Lemma alike_onTaskScheduled id ts : respectsErr (onTaskScheduled id ts).
Proof.
  intros b1 b2 H. unfold onTaskScheduled.
  destruct (alike_alignAction GetScheduleTask dropAllAt id b1 b2) as (Ha & E & _);
    [by action_cases | by intros; apply alike_dropAllAt | done |].
  destruct (alignAction _ _ id b1) as [c1 [[]|]], (alignAction _ _ id b2) as [c2 [[]|]]; try done.
  split; [done | by apply alike_removePendingAction].
Qed.

Lemma alike_onChildWorkflowScheduled id ts : respectsErr (onChildWorkflowScheduled id ts).
Proof.
  intros b1 b2 H. unfold onChildWorkflowScheduled.
  destruct (alike_alignAction GetCreateChildWorkflow dropAllAt id b1 b2) as (Ha & E & _);
    [by action_cases | by intros; apply alike_dropAllAt | done |].
  destruct (alignAction _ _ id b1) as [c1 [[]|]], (alignAction _ _ id b2) as [c2 [[]|]]; try done.
  split; [done |]. cbn [fst] in *. apply alike_removePendingAction.
  assert (forall p, ct_kind <$> getTask p c2 = ct_kind <$> getTask p c1) as Ek by (intros p; by apply alike_read).
  alike_rewrite Ha. destruct (tb_pendingTasks c1 !! id) as [p|]; [| done]. rewrite Ek.
  case_match; [by apply alike_modTask | done].
Qed.

Lemma alike_onDetachedWorkflowCreated id dw : respectsErr (onDetachedWorkflowCreated id dw).
Proof.
  intros b1 b2 H. unfold onDetachedWorkflowCreated.
  destruct (alike_alignAction GetCreateDetachedWorkflow (fun id b => (dropOptionalExternalEventTimerAt id b).2) id b1 b2)
    as (Ha & E & G1 & G2); [by action_cases | by intros; apply alike_drop | done |].
  destruct (alignAction _ _ id b1) as [c1 [[a1 x1]|]], (alignAction _ _ id b2) as [c2 [[a2 x2]|]]; try done.
  cbn in E. apply Some_inj in E. specialize (G1 a1 x1 eq_refl). specialize (G2 a2 x2 eq_refl).
  assert (x2 = x1) as ->.
  { unfold GetCreateDetachedWorkflow in *. destruct a1 as [? [[]|] ?], a2 as [? [[]|] ?]; simplify_eq/=; done. }
  cbn [fst snd] in *. case_match; [| done]. split; [done | by apply alike_removePendingAction].
Qed.

Lemma alike_onTimerCreated id tc : respectsErr (onTimerCreated id tc).
Proof.
  intros b1 b2 H. unfold onTimerCreated.
  assert (alike (if isOptionalExternalEventTimerCreatedEvent tc then b1 else dropAllAt id b1)
            (if isOptionalExternalEventTimerCreatedEvent tc then b2 else dropAllAt id b2)) as Hd
    by (case_match; [done | by apply alike_dropAllAt]).
  revert Hd. generalize (if isOptionalExternalEventTimerCreatedEvent tc then b1 else dropAllAt id b1) as c1.
  generalize (if isOptionalExternalEventTimerCreatedEvent tc then b2 else dropAllAt id b2) as c2.
  intros c2 c1 Hc. pose proof (alike_bindAction GetCreateTimer id c1 c2 ltac:(by action_cases) Hc) as E.
  destruct (pendingAction id c1 ≫= GetCreateTimer) eqn:E1, (pendingAction id c2 ≫= GetCreateTimer) eqn:E2; cycle 1.
  { exfalso. by destruct E as [E _]; specialize (E eq_refl). }
  { exfalso. by destruct E as [_ E]; specialize (E eq_refl). }
  { done. }
  split; [done |]. cbn [fst]. apply alike_consumeReady. alike_rewrite Hc.
  by apply alike_optionalTimerIDs, alike_removePendingAction.
Qed.

(** ** Scheduling *)

Lemma erase_at n ty r :
  eraseAction (mkWorkflowAction n ty r) = mkWorkflowAction n (wa_Type (eraseAction (mkWorkflowAction 0 ty r))) r.
Proof. by destruct ty as [[| | [? ? [[]|]] | | | | |]|]. Qed.

Lemma alike_scheduleAction ty1 ty2 r b1 b2 :
  eraseAction (mkWorkflowAction 0 (Some ty2) r) = eraseAction (mkWorkflowAction 0 (Some ty1) r) -> alike b1 b2 ->
  let s1 := scheduleAction ty1 r b1 in let s2 := scheduleAction ty2 r b2 in s2.1 = s1.1 /\ alike s1.2 s2.2.
Proof.
  intros E H. unfold scheduleAction. cbn [getNextSequenceNumber].
  assert (alike (set_sequenceNumber (int32_of (tb_sequenceNumber b1 + 1)) b1)
            (set_sequenceNumber (int32_of (tb_sequenceNumber b2 + 1)) b2)) as Hs by (alike_rewrite H; auto with alike).
  set (a1 := mkWorkflowAction (tb_sequenceNumber b1) (Some ty1) r).
  set (a2 := mkWorkflowAction (tb_sequenceNumber b2) (Some ty2) r).
  assert (eraseAction a2 = eraseAction a1) as Ea.
  { unfold a1, a2. alike_rewrite H. rewrite (erase_at _ (Some ty2)), (erase_at _ (Some ty1)). by rewrite E. }
  destruct (alike_allocAction a1 a2 _ _ Ea Hs) as [E1 E2].
  assert (tb_sequenceNumber b2 = tb_sequenceNumber b1) as Eseq by by alike_rewrite H.
  destruct (allocAction a1 _) as [p1 c1], (allocAction a2 _) as [p2 c2]. cbn [fst snd] in *. subst p2.
  split; [by rewrite Eseq |]. alike_rewrite E2. rewrite Eseq. auto with alike.
Qed.

Lemma alike_registerTask t id b1 b2 :
  alike b1 b2 -> (registerTask t id b2).1 = (registerTask t id b1).1 /\ alike (registerTask t id b1).2 (registerTask t id b2).2.
Proof.
  intros H. unfold registerTask. destruct (alike_allocTask t b1 b2 H) as [E Ha].
  destruct (allocTask t b1) as [p1 c1], (allocTask t b2) as [p2 c2]. cbn [fst snd] in *. subst p2.
  split; [done |]. alike_rewrite Ha. auto with alike.
Qed.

□ □ □ □ □ □ □

*TASK DIRECTIONS*.
Only lines containing the string "mkWorkflowAction" are needed. Pull each of them out of the records above.

*YOUR RESPONSE*.
  eraseAction (mkWorkflowAction n ty r) = mkWorkflowAction n (wa_Type (eraseAction (mkWorkflowAction 0 ty r))) r.
  eraseAction (mkWorkflowAction 0 (Some ty2) r) = eraseAction (mkWorkflowAction 0 (Some ty1) r) -> alike b1 b2 ->
  set (a1 := mkWorkflowAction (tb_sequenceNumber b1) (Some ty1) r).
  set (a2 := mkWorkflowAction (tb_sequenceNumber b2) (Some ty2) r).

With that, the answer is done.